Helja s'avança sous les hennissements de protestation du cheval.

— Ne râle pas, voyons. Je n'en aurai que pour une heure, tout au plus.

L'étalon ne semblait pas en démordre et recommença à se plaindre. N'écoutant qu'elle, elle continua sa route. Elle glissa une main sur sa cuisse, se réjouissant que son poignard préféré se trouvait toujours là. Elle pouvait ainsi le dégainer en cas de besoin.

Dès lors qu'elle avait franchi l'arche, Helja sentit tous les yeux rivés sur elle, mais comme à son habitude, elle ne fit pas attention. La sorcière la plus puissante du pays était bien connue en ville. Tous étaient au courant qu'elle vivait dans les environs puisque c'est ici qu'elle se ravitaillait le plus souvent. Et tous la craignaient, car ils savaient de quoi elle était capable. La plupart lui lançaient des regards en biais et chuchotaient sur son passage, mais jamais personne ne venait l'aborder sans avoir une requête à lui demander, ce qui lui convenait très bien.

Arrivant au niveau de la place centrale, Helja observa quelques instants la fontaine aux eaux dansantes qui semblaient murmurer. Elle représentait une immense chaise en marbre poli où un grand homme était assis, une couronne gigantesque sur le crâne. Un jet turquoise coulait de son sceptre et tombait en petit clapotis dans le bassin.

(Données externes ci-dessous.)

(** * Permission evaluation subsystem of the NestJS SaaS starter

    A shallow embedding of the authorization core of the backend:
    the condition resolver, the ability service, the two guards, the role
    service and the audit log service.

    JavaScript data is modelled by the type [Js.value]; a function that can
    raise returns a [Js.result]; code that talks to a repository threads the
    database as explicit state.  Calls to the logger are left out
    throughout: they have no influence on any returned value. *)

From Stdlib Require Import ZArith Ascii String.
From stdpp Require Import base option list strings gmap pretty.

Set Warnings "-register-all".
Local Open Scope string_scope.
Local Open Scope Z_scope.
Local Open Scope list_scope.

(** ** JavaScript values, exceptions and property access *)

Module Js.

(** The exceptions the modelled code raises or lets through. *)
Inductive exn :=
| Error (msg : string)
| TypeError (msg : string)
| ForbiddenException (msg : string)
| AddPermissionException (msg : string)
| RemovePermissionException (msg : string)
| EntityNotFoundError (msg : string)
| QueryFailedError (msg : string).

Inductive result (A : Type) :=
| Ok (a : A)
| Throw (e : exn).
Arguments Ok {A} a.
Arguments Throw {A} e.
(** * Further properties of the notebook *)

(** ** A run and its transcript *)

Ltac next_answer_eq serve :=
  lazymatch goal with
  | |- context [if ServerVersion.ge ?v ?m then _ else _] =>
      let E := fresh "Hge" in
      destruct (ServerVersion.ge v m) eqn:E; cbn -[app take script] in *
  | |- context [match Series_getitem ?s ?k with _ => _ end] =>
      let E := fresh "Hkey" in
      destruct (Series_getitem s k) eqn:E; cbn -[app take script] in *
  | |- context [serve ?c ?s] =>
      let e := fresh "e" in
      let r := fresh "r" in
      let st := fresh "st" in
      destruct (serve c s) as [[e|r] st]; cbn -[app take script] in *;
      try lazymatch type of r with
          | (_ * _)%type => destruct r as [? ?]; cbn -[app take script] in *
          end
  end.

(** The line a [print] statement shows, in a run whose output is known. *)
Ltac line_by_line :=
  let j := fresh "j" in
  let line := fresh "line" in
  let Hj := fresh "Hj" in
  intros j line Hj;
  do 7 (destruct j as [|j];
        [simplify_eq/=;
         try match goal with H : Series_getitem _ _ = _ |- _ => rewrite H end;
         reflexivity|]);
  simplify_eq/=.

Ltac metrics_subscript :=
  let sc := fresh "sc" in
  let Hsc := fresh "Hsc" in
  intros sc Hsc; simplify_eq/=;
  match goal with H : Series_getitem _ _ = _ |- _ => rewrite H end;
  first [by split_and! | simpl; lia].

Lemma transcribed_run_accounted {St}
    (serve : ∀ c : call, St → (client_error + resp c) * St) (env : Environ.t) (s0 : St) :
  accounted env (notebook (transcribing serve) env (init (s0, []))).
Proof.
  cut (∀ o, notebook (transcribing serve) env (init (s0, [])) = o → accounted env o).
  { intros H. exact (H _ eq_refl). }
  unfold_cells. unfold transcribing. cbn -[app take script].
  repeat next_answer_eq serve.
  all: intros o <-; unfold accounted, answers, transcript; cbn -[app take script expected_line].
  all: choose Graph {| Graph_name := "" |};
    choose (list string) (@nil string);
    choose NCPipeline {| NCPipeline_name := "" |};
    choose NCModel {| NCModel_name := "" |}.
  all: split_and!; try reflexivity.
  all: try by (intros; simplify_eq/=; eauto).
  all: try line_by_line.
  all: try metrics_subscript.
Qed.

(** The transcript has one answer per logged call. *)
Lemma accounted_lengths {St} env (o : outcome (St * list (call * answered)) handles) :
  accounted env o →
  length (answers o) = length (log (final o))
  ∧ length (transcript o) = length (log (final o)).
Proof.
  intros (G & labels & pipe & model & _ & Hcalls & _).
  assert (length (transcript o) = length (log (final o))) as Hlen.
  { rewrite <- (length_fmap fst (transcript o)), Hcalls. apply length_fmap. }
  split; [|done]. unfold answers. by rewrite length_fmap.
Qed.

(** A call that is not the last one made was answered with a value. *)
Lemma earlier_call_returned {St}
    (serve : ∀ c : call, St → (client_error + resp c) * St) (env : Environ.t) (s0 : St) k i :
  let o := notebook (transcribing serve) env (init (s0, [])) in
  (k < i)%nat → (i < length (log (final o)))%nat →
  ∃ a, answers o !! k = Some a ∧ error_of a = None.
Proof.
  intros o Hk Hi.
  pose proof (transcribed_run_accounted serve env s0) as Hacc. fold o in Hacc.
  destruct (accounted_lengths _ _ Hacc) as [Hlen _].
  destruct Hacc as (G & labels & pipe & model & _ & _ & Herr & _).
  destruct (lookup_lt_is_Some_2 (answers o) k) as [a Ha]; [lia|].
  destruct (lookup_lt_is_Some_2 (log (final o)) k) as [e He]; [lia|].
  exists a. split; [done|].
  assert ((error_of <$> answers o) !! k = (failed <$> log (final o)) !! k) as Hk'
    by by rewrite Herr.
  rewrite !list_lookup_fmap, Ha, He in Hk'. simpl in Hk'. injection Hk' as ->.
  destruct (failed e) as [ce|] eqn:Hfailed; [|done].
  destruct (failed_entry_is_last (transcribing serve) env (s0, []) k e ce He Hfailed)
    as [Hlast _].
  fold o in Hlast. lia.
Qed.

(** The call at a position of the transcript is the script's call. *)
Lemma transcript_in_script {St} env (o : outcome (St * list (call * answered)) handles)
    G labels pipe model i c a :
  made <$> log (final o) = take (length (log (final o))) (script env G labels pipe model) →
  (transcript o).*1 = issued <$> log (final o) →
  transcript o !! i = Some (c, a) →
  (i < length (log (final o)))%nat
  ∧ ∃ cellid, script env G labels pipe model !! i = Some (cellid, c).
Proof.
  intros Hscript Hcalls Hi.
  assert ((transcript o).*1 !! i = Some c) as Hc by by rewrite list_lookup_fmap, Hi.
  rewrite Hcalls in Hc. apply list_lookup_fmap_Some in Hc as (e & -> & He).
  split; [by eapply lookup_lt_Some|].
  exists (in_cell e). by apply (scripted_lookup _ _ _ _ Hscript).
Qed.

(** ** The order of the calls *)

(** X1: in every run, against every server, the calls are made in the order
    of the notebook, each under its cell: the log is an initial segment of
    the script of 21 calls. *)
Theorem calls_follow_script {St}
    (serve : ∀ c : call, St → (client_error + resp c) * St) (env : Environ.t) (s0 : St) :
  let l := log (final (notebook serve env (init s0))) in
  (length l ≤ 21)%nat
  ∧ ∃ G labels pipe model, made <$> l = take (length l) (script env G labels pipe model).
Proof.
  intros l.
  destruct (notebook_follows_script serve env s0) as (G & labels & pipe & model & Hl & _).
  fold l in Hl. split; [|by exists G, labels, pipe, model].
  assert (length l = length (take (length l) (script env G labels pipe model))) as Hlen
    by by rewrite <- Hl, length_fmap.
  rewrite length_take in Hlen. simpl in Hlen. lia.
Qed.

(** ** Release calls *)

Lemma script_release env G labels pipe model i cellid c :
  script env G labels pipe model !! i = Some (cellid, c) →
  (releases c = true → (18 ≤ i)%nat)
  ∧ ((18 ≤ i)%nat → cellid ∈ cleanup_cells).
Proof.
  intros Hi.
  do 18 (destruct i as [|i]; [injection Hi as <- <-; split; [done|lia]|]).
  do 3 (destruct i as [|i];
        [injection Hi as <- <-; split; [lia|intros _; unfold cleanup_cells; rewrite !elem_of_cons; auto]|]).
  done.
Qed.

(** X3: a release call is made only when the eighteen calls before it have
    all returned; so a run that ends with an exception outside the three
    cleanup cells has released nothing. *)
Theorem no_release_after_failure {St}
    (serve : ∀ c : call, St → (client_error + resp c) * St) (env : Environ.t) (s0 : St) :
  let o := notebook serve env (init s0) in
  (∀ i e,
     log (final o) !! i = Some e → releases (issued e) = true →
     (18 ≤ i)%nat ∧ ∀ j e', (j < i)%nat → log (final o) !! j = Some e' → failed e' = None)
  ∧ (∀ x s,
       o = Raised x s → cell s ∉ cleanup_cells →
       Forall (λ e, releases (issued e) = false) (log s)).
Proof.
  intros o.
  destruct (notebook_follows_script serve env s0) as (G & labels & pipe & model & Hl & Hend).
  fold o in Hl, Hend.
  assert (∀ i e, log (final o) !! i = Some e → releases (issued e) = true → (18 ≤ i)%nat) as Hlate.
  { intros i e Hi Hrel. pose proof (scripted_lookup _ _ _ _ Hl Hi) as Hs.
    by apply script_release in Hs as [Hs _]; apply Hs. }
  split.
  - intros i e Hi Hrel. split; [by eapply Hlate|].
    intros j e' Hj Hj'. destruct (failed e') as [ce|] eqn:Hfailed; [|done].
    destruct (failed_entry_is_last serve env s0 j e' ce Hj' Hfailed) as [Hlast _].
    fold o in Hlast. apply lookup_lt_Some in Hi. lia.
  - intros x s Ho Hcell. apply Forall_lookup. intros i e Hi.
    destruct (releases (issued e)) eqn:Hrel; [|done]. exfalso.
    rewrite Ho in Hl, Hend, Hlate; simpl in *.
    pose proof (Hlate i e Hi Hrel) as Hi18. pose proof (lookup_lt_Some _ _ _ Hi) as Hlen.
    destruct x as [| key |ce].
    + destruct Hend as (_ & ? & _). lia.
    + destruct Hend as (_ & ? & _). lia.
    + destruct Hend as (before & e' & Hlog & _ & _ & Hcell').
      assert (log s !! length before = Some e') as Hlast
        by (rewrite Hlog; apply list_lookup_middle; done).
      pose proof (scripted_lookup _ _ _ _ Hl Hlast) as Hs.
      apply script_release in Hs as [_ Hs]. apply Hcell. rewrite <- Hcell'. apply Hs.
      rewrite Hlog, length_app in Hlen. simpl in Hlen. lia.
Qed.

(** ** Where the handles come from *)

Lemma script_handles env G labels pipe model i cellid c :
  script env G labels pipe model !! i = Some (cellid, c) →
  (∀ G', graph_of c = Some G' → G' = G ∧ (2 < i)%nat)
  ∧ (∀ pipe', pipeline_of c = Some pipe' → pipe' = pipe ∧ (7 < i)%nat)
  ∧ (∀ model', model_of c = Some model' → model' = model ∧ (14 < i)%nat).
Proof.
  intros Hi.
  do 21 (destruct i as [|i];
         [injection Hi as <- <-; split_and!; intros ? [= <-]; split; (done || lia)|]).
  done.
Qed.

(** X4: the handle on which a call is made (or which it is given) is the
    one an earlier call of the same run returned: a graph handle is the
    answer of [load_imdb], a pipeline handle the answer of [create], a model
    handle the answer of [train]. *)
Theorem handles_come_from_answers {St}
    (serve : ∀ c : call, St → (client_error + resp c) * St) (env : Environ.t) (s0 : St)
    i c a :
  let o := notebook (transcribing serve) env (init (s0, [])) in
  transcript o !! i = Some (c, a) →
  (∀ G, graph_of c = Some G →
        transcript o !! 2 = Some (graph_load_imdb, GotGraph G))
  ∧ (∀ pipe, pipeline_of c = Some pipe →
        ∃ info, transcript o !! 7
                = Some (pipeline_nodeClassification_create "genre-predictor-pipe",
                        GotPipeline pipe info))
  ∧ (∀ model, model_of c = Some model →
        ∃ info G pipe, transcript o !! 14
                       = Some (train pipe G train_config, GotModel model info)).
Proof.
  intros o Hi.
  pose proof (transcribed_run_accounted serve env s0) as Hacc. fold o in Hacc.
  destruct Hacc as (G0 & labels & pipe0 & model0 & Hscript & Hcalls
                    & _ & HG & Hpipe & _ & Hmodel & _).
  destruct (transcript_in_script _ _ _ _ _ _ _ _ _ Hscript Hcalls Hi) as (Hlen & cellid & Hs).
  apply script_handles in Hs as (HsG & Hspipe & Hsmodel).
  assert (∀ k, (k < i)%nat → ∃ ck ak,
            transcript o !! k = Some (ck, ak) ∧ error_of ak = None
            ∧ (∃ cellk, script env G0 labels pipe0 model0 !! k = Some (cellk, ck)))
    as Hearlier.
  { intros k Hk.
    destruct (earlier_call_returned serve env s0 k i Hk Hlen) as (ak & Hak & Herr).
    unfold answers in Hak. fold o in Hak.
    apply list_lookup_fmap_Some in Hak as ([ck ak'] & -> & Hk').
    exists ck, ak'. split_and!; [done..|].
    by apply (transcript_in_script _ _ _ _ _ _ _ _ _ Hscript Hcalls Hk'). }
  split_and!.
  - intros G HcG. apply HsG in HcG as [-> Hi2].
    destruct (Hearlier 2 Hi2) as (c2 & a2 & H2 & Herr & cell2 & Hs2).
    injection Hs2 as _ <-. rewrite H2. f_equal. f_equal. apply HG; [|done].
    unfold answers. by rewrite list_lookup_fmap, H2.
  - intros pipe Hcp. apply Hspipe in Hcp as [-> Hi7].
    destruct (Hearlier 7 Hi7) as (c7 & a7 & H7 & Herr & cell7 & Hs7).
    injection Hs7 as _ <-. destruct (Hpipe a7) as [info ->]; [|done|by exists info].
    unfold answers. by rewrite list_lookup_fmap, H7.
  - intros model Hcm. apply Hsmodel in Hcm as [-> Hi14].
    destruct (Hearlier 14 Hi14) as (c14 & a14 & H14 & Herr & cell14 & Hs14).
    injection Hs14 as _ <-. destruct (Hmodel a14) as [info ->]; [|done|by exists info, G0, pipe0].
    unfold answers. by rewrite list_lookup_fmap, H14.
Qed.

Des sculptures de cette envergure, le roi de Gallia, nommé Gargoth, en avait fait ériger dans presque toutes les cités de son royaume. Pour autant que puisse se remémorer Helja, il était toujours resté au pouvoir, bien que son règne ait souvent été critiqué par le peuple. En effet, son impéritie avait conduit à rendre les riches encore plus riches et les pauvres d'autant plus pauvres. Mais la force imposante de son armée parvenait à étouffer toute idée de révolte et obligeait la population à trimer pour survivre.

Helja n'éprouvait aucun intérêt pour lui, enfreignant les lois quand bon lui chantait, mais elle devait avouer qu'elle admirait la façon dont un simple humain pouvait inspirer une telle peur et une telle colère sur le continent. Elle n'irait pas jusqu'à dire qu'il insufflait autant de crainte qu'elle, loin de là, mais elle le plaçait tout de même juste en dessous.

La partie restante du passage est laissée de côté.